At last! A paper reporting the effects of real olive mill based filtration on extra virgin olive oil composition. To date all research on the effects of filtration have been conducted using small lab based simulations.
Bakhouche et al. (2014) Monitoring the moisture reduction and status of bioactive compounds in extra-virgin olive oil over the industrial filtration process. Food Control. 40, 292-299. http://dx.doi.org/10.1016/j.foodcont.2013.12.012
Filtration is performed to produce perfectly clear oil that most consumers desire. But what are the consequences of filtering?
45 tonnes of two extra virgin olive oils were filtered through ‘cakes’ of Vitacel_L90 (30 kg, composed of 100% cellulose) and Filtracel_EFC-950 (60 kg, composed of 70% cellulose, 30% lignin) and the change in moisture and polyphenol content was monitored throughout the during the filtration process.
- Filtering reduced the moisture content by between 20 and 36% depending on how ‘clogged’ the filter was at the time of sampling, and the initial moisture content of the oil.
- (illogically) filtration increased total polyphenols. However most polyphenol types were reduced following filtration particularly the small simple phenolics hydroxytyrosol and tyrosol.
The reduction in moisture content can be attributed to the water binding ability of polysaccharides (of which cellulose is one).

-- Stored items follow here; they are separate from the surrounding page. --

(* ===== verification/Main.v ===== *)
(** The program's commands ([src/src/main.rs]): running the gateway from the
    first audit record to the last, the check of the trail on the command line,
    and the commands for web UI users.

    What the operating system and the start of a part answer is an argument
    ([StartMeets]); between start and stop the gateway serves, which other
    files are about. *)

From S2P Require Import Prelude Net Event Opc Task Steps Sessions Relay Store Query Users Config Pipeline Export Endpoints Browser WebAuth WebUsers Discovery ConfigFile Targets WebTargets Pki WebCerts.

(** ** Running *)

(** [run]'s surroundings: what loading the configuration, opening files and
    starting parts came to. *)
Record StartMeets : Type := mkStartMeets {
  st_config : result string Config;
  st_open_pki : result string unit;
  st_pki : PkiMeets;
  st_hosts : list string;
  st_audit : result string unit;
  st_version : string;
  st_users : result string unit;
  st_io : nat → io_oracle;
  st_salt : string;
  st_now : string;
  (** [OPCUA_GATEWAY_ADMIN_PASSWORD] *)
  st_admin_password : option string;
  st_outside : Outside;
  st_client : result string unit;
  st_exports : result string unit;
  (** [web::tls::server_config] *)
  st_tls : result string unit;
  st_bind : result string unit;
  (** how serving ended *)
  st_serve : result string unit;
}.

Section Run.
Context `{X509Lib} `{!Crypto} `{StoreEnv} `{UserEnv}.
Context (escape_debug : string → string).
Abbreviation app := (prog App).

Definition ask {E A B} (r : result E A) (k : A → app (result E B)) : app (result E B) :=
  match r with Ok a => k a | Err e => mret (Err e) end.

Definition on_users {A} (f : UserDb → result string A * UserDb) : app (result string A) :=
  atomic (fun a => let r := f (a_users a) in
    (r.1, mkApp (a_site a) (a_pki a) (a_web_pki a) (a_relays a) (a_trust_changed a) (a_db a) r.2 (a_refused a))).

(** A change the gateway makes by itself; whether it is recorded does not
    matter to it. *)
Definition by_gateway (summary : string) : app unit :=
  _ ← WebAuth.audit false (fun now => new_entry now (ConfigChanged "gateway" summary)); mret ().

Fixpoint each_by_gateway (l : list string) : app unit :=
  match l with
  | [] => mret ()
  | s :: l => _ ← by_gateway s; each_by_gateway l
  end.

(** [users::random_password] *)
Definition password_of (bytes : Blob) : string := random_password (N_of_ascii <$> list_ascii_of_string bytes).

(** [create_initial_admin], unless there is a user *)
Definition create_initial_admin (x : StartMeets) : app (result string unit) :=
  let given := (p ← st_admin_password x; if String.eqb p EmptyString then None else Some p) in
  password ← (match given with Some p => mret p | None => b ← random; mret (password_of b) end);
  on_users (Users.create_initial_admin (st_io x 1) (st_salt x) (st_now x) password).
Definition first_admin (x : StartMeets) : app (result string unit) :=
  n ← on_users (fun db => (Users.count (st_io x 0) db, db));
  ask n (fun n =>
    if (n =? 0 : bool) then
      made ← create_initial_admin x;
      ask made (fun _ => _ ← by_gateway "created initial user 'admin'"; mret (Ok ()))
    else mret (Ok ())).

The observation that total polyphenols increased following filtration is ‘bizarre’. Filtration substrates do not contain polyphenols*, so logically, the filter material can either let polyphenols pass through resulting in no change, or adsorb them, which would result in a reduction in polyphenol content. The authors attribute the unexpected increase in polyphenols following filtration to limitations in how the dominant polyphenol class (the secoiridoids) are extracted from the oil prior to being quantified. That is, the illogical increase in polyphenols after filtration is an artifact of the laboratory measurement process.
The other polyphenol classes generally decreased due to filtration. As the filter material became more used, there was a trend for the difference between filtered and non-filtered samples to be reduced. This suggests that the filtration material was absorbing phenolics (because as the filter material has a finite number of binding sites, so as it becomes more used it is less effective in retaining phenolics – so the pass through).
So what can we take out of the study.
1) Filtration reduces the moisture content of extra virgin olive oil. Practically this is a positive effect as lower moisture means decreased chemical breakdown (hydrolysis) of the fat molecules that make up extra virgin olive oil that lead to free fatty acids (acidity). Lower oil acidity is associated with greater oxidative stability aka shelf life, and higher smoke points.
2) The effect of filtration on polyphenol content of extra virgin olive oil is still a ‘bit murky’, however there is some evidence that filtration does reduce polyphenols or at least some types of polyphenols.
* The increase in polyphenols was caused mainly by increases in secoiridoid compounds which are found in olive fruit. This rules out the possibility that the filter material inadvertently contained some form of phenolic contaminant which was extracted into the oil during filtration.